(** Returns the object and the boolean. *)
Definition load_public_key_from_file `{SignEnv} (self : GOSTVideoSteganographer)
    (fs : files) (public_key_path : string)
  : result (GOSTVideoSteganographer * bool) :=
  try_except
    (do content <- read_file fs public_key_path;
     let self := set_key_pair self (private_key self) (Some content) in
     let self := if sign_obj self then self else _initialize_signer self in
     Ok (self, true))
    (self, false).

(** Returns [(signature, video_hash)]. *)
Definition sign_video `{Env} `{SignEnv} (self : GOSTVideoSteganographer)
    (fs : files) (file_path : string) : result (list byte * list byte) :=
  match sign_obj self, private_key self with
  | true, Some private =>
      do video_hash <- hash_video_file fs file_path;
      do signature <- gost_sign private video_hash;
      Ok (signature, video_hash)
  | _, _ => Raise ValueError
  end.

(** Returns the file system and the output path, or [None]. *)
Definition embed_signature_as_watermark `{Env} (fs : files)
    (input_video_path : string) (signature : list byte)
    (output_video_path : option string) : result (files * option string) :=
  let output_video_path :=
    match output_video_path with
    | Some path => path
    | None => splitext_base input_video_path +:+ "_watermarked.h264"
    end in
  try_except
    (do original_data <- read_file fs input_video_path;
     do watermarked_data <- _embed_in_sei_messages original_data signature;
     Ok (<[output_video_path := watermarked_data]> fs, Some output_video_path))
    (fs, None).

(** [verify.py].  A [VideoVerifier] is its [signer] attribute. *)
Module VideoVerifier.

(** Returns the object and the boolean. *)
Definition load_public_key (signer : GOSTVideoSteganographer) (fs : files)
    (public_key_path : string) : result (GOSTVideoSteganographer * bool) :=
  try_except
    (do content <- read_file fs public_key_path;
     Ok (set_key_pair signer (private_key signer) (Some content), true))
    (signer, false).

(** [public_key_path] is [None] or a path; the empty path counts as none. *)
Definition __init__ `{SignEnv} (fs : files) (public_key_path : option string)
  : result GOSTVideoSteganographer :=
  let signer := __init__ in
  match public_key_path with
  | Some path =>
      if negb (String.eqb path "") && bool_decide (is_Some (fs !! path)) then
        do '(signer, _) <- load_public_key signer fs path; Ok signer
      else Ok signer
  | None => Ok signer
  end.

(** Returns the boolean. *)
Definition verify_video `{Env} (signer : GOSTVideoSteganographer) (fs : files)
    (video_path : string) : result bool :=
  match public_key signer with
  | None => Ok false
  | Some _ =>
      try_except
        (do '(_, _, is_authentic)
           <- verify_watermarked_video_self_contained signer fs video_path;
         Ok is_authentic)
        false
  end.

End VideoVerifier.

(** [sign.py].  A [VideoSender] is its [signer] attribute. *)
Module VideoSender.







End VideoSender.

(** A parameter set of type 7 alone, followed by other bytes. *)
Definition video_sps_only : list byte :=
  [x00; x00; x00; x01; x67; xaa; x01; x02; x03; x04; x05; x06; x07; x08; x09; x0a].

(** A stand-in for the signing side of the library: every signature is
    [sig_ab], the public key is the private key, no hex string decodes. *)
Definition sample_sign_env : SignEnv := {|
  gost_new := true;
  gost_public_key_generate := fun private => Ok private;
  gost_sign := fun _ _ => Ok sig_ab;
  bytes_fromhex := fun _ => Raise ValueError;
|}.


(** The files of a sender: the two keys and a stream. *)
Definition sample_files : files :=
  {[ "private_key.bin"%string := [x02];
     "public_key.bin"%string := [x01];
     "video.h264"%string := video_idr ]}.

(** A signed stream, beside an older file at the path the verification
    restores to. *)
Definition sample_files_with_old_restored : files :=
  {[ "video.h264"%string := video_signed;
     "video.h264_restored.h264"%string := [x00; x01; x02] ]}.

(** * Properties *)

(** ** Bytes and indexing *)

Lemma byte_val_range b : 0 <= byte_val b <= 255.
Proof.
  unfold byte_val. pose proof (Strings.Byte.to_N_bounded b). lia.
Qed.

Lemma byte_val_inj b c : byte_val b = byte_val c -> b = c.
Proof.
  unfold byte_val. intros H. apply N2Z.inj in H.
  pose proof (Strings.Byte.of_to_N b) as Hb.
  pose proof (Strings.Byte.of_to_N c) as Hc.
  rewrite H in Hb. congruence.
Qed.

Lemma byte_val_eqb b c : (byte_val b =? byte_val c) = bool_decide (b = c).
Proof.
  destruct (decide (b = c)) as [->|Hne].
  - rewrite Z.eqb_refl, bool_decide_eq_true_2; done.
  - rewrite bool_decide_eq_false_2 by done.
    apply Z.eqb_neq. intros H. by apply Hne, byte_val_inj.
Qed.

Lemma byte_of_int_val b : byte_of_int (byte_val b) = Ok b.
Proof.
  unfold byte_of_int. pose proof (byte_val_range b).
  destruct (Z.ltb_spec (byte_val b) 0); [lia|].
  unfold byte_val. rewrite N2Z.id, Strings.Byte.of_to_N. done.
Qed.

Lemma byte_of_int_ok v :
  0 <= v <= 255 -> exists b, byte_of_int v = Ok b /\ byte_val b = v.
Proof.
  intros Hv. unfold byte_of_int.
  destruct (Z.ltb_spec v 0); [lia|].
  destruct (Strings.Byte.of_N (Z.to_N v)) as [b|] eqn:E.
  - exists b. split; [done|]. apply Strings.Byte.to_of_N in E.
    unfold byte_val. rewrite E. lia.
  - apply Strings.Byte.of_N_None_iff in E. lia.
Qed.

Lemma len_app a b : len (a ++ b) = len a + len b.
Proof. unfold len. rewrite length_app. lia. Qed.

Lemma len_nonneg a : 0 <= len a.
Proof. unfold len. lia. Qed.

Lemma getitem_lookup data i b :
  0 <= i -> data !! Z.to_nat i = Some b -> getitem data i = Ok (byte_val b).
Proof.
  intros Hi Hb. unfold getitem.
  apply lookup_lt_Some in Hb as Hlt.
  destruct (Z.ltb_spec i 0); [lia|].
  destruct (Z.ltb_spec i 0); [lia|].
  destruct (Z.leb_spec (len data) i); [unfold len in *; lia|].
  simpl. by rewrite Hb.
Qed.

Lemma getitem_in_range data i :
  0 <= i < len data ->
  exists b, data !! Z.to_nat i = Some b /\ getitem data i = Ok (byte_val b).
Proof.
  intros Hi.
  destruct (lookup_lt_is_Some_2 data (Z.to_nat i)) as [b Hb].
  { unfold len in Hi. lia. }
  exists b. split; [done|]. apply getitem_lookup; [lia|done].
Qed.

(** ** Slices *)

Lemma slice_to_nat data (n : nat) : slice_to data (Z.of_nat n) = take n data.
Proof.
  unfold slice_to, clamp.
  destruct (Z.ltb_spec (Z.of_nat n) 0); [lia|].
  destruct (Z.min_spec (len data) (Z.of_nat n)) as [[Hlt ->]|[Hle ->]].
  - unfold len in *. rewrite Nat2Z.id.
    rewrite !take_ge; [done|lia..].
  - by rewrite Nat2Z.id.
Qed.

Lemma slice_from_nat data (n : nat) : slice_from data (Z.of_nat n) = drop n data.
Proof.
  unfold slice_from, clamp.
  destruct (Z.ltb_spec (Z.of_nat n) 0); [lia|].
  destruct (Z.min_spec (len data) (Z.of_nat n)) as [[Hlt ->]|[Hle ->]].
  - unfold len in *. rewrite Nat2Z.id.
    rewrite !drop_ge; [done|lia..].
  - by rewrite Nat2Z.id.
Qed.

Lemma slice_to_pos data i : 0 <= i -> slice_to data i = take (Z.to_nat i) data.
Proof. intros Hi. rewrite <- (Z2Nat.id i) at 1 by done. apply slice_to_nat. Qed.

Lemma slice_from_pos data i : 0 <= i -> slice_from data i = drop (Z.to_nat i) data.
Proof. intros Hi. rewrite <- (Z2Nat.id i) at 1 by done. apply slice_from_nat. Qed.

---

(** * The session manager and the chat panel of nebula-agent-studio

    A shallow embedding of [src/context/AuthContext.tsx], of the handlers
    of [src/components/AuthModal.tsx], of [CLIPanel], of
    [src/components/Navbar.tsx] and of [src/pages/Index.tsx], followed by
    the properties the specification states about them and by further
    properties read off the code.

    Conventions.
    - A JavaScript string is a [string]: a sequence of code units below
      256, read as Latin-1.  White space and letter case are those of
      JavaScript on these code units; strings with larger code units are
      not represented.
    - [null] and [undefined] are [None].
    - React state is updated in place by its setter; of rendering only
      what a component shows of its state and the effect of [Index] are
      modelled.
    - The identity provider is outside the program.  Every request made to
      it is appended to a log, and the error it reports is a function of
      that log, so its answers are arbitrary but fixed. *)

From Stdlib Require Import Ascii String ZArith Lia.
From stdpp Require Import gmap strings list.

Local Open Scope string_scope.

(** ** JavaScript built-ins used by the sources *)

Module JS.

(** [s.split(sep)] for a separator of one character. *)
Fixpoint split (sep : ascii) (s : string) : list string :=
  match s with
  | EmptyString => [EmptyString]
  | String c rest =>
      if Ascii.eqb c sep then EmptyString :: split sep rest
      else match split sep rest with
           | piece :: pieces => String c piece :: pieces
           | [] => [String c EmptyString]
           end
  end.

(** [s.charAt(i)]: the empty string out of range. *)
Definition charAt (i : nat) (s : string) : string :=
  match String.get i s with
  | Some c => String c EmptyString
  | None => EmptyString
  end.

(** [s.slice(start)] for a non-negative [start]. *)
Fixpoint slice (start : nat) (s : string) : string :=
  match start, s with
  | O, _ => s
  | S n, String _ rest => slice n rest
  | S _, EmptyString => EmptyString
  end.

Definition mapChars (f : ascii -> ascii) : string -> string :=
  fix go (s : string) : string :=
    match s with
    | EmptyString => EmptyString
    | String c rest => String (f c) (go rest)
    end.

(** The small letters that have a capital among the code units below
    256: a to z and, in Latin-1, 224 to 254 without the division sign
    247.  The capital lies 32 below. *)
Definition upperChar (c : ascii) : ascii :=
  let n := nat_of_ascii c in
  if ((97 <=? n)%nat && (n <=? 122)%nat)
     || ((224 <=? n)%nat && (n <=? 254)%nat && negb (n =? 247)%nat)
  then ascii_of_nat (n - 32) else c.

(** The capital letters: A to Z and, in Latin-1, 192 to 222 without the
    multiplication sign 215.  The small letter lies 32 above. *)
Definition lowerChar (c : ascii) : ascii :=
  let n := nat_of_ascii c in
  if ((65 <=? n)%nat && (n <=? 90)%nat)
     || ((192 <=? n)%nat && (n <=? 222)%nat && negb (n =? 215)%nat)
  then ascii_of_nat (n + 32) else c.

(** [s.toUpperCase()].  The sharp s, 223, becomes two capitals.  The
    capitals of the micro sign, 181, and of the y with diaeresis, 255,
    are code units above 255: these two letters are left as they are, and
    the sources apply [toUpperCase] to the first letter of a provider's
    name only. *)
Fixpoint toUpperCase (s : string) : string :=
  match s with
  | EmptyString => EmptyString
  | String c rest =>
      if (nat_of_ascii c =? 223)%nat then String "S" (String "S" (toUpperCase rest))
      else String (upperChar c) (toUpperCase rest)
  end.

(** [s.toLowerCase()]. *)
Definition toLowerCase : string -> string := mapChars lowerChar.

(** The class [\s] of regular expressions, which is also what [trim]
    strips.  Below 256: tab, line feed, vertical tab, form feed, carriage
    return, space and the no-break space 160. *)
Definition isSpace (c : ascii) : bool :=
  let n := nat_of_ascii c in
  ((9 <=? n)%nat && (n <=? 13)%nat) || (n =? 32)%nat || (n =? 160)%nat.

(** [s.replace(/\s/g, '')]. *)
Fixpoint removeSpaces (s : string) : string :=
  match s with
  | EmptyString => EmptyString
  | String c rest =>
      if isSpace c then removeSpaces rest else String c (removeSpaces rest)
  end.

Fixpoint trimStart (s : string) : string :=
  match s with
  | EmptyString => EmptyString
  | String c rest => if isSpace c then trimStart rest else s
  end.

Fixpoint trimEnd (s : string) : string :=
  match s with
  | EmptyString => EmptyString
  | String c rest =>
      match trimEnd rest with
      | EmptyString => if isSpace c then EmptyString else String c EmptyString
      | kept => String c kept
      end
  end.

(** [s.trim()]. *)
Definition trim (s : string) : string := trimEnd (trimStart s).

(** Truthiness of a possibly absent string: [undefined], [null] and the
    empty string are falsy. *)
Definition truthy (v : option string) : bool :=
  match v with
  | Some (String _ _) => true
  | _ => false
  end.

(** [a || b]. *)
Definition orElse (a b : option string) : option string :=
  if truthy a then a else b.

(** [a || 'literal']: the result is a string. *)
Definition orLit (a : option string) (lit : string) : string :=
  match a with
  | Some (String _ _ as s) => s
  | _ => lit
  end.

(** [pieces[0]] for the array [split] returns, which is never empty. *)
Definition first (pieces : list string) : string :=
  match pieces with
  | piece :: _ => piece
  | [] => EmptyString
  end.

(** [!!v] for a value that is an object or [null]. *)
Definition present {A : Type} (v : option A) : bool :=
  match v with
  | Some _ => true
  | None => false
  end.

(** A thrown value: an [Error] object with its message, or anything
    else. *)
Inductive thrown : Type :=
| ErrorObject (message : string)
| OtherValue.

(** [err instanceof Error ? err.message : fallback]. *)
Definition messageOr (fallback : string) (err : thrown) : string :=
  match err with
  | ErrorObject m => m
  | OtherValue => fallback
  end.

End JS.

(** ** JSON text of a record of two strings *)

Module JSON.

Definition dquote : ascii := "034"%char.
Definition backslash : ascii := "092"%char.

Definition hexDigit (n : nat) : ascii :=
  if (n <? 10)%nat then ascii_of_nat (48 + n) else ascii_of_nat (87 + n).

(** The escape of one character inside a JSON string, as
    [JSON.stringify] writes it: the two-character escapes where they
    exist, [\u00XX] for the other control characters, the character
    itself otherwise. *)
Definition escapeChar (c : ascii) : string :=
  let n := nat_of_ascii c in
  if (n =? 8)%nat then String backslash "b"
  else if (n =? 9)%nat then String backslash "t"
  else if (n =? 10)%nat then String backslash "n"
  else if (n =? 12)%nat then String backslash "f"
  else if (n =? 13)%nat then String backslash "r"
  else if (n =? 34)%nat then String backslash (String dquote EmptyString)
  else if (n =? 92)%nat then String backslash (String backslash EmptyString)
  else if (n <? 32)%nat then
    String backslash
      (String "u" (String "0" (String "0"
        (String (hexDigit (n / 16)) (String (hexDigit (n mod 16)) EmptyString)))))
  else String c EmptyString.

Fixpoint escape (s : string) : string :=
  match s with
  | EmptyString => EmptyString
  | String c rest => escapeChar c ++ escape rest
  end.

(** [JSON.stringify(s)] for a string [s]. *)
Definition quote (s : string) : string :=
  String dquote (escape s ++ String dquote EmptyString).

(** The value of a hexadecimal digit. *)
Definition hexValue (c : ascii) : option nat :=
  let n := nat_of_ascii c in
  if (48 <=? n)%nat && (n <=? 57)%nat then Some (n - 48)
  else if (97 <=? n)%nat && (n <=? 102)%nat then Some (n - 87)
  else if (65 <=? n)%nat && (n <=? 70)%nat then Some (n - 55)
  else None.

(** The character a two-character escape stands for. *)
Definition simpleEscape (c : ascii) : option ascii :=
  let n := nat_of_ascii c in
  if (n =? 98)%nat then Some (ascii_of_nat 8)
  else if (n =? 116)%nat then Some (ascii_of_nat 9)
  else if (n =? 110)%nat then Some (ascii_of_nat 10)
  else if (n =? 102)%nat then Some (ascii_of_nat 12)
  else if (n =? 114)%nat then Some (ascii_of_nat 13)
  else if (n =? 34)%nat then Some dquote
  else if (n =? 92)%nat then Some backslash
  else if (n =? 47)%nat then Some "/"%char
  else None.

● ASSIGNMENT: In the material above, locate the line containing "(** [public_key_path] is" and the line containing "(** A stand-in". Transcribe exactly those two lines and every line between them, and nothing more.

● COMPLETED TASK:
(** [public_key_path] is [None] or a path; the empty path counts as none. *)
Definition __init__ `{SignEnv} (fs : files) (public_key_path : option string)
  : result GOSTVideoSteganographer :=
  let signer := __init__ in
  match public_key_path with
  | Some path =>
      if negb (String.eqb path "") && bool_decide (is_Some (fs !! path)) then
        do '(signer, _) <- load_public_key signer fs path; Ok signer
      else Ok signer
  | None => Ok signer
  end.

(** Returns the boolean. *)
Definition verify_video `{Env} (signer : GOSTVideoSteganographer) (fs : files)
    (video_path : string) : result bool :=
  match public_key signer with
  | None => Ok false
  | Some _ =>
      try_except
        (do '(_, _, is_authentic)
           <- verify_watermarked_video_self_contained signer fs video_path;
         Ok is_authentic)
        false
  end.

End VideoVerifier.

(** [sign.py].  A [VideoSender] is its [signer] attribute. *)
Module VideoSender.







End VideoSender.

(** A parameter set of type 7 alone, followed by other bytes. *)
Definition video_sps_only : list byte :=
  [x00; x00; x00; x01; x67; xaa; x01; x02; x03; x04; x05; x06; x07; x08; x09; x0a].

(** A stand-in for the signing side of the library: every signature is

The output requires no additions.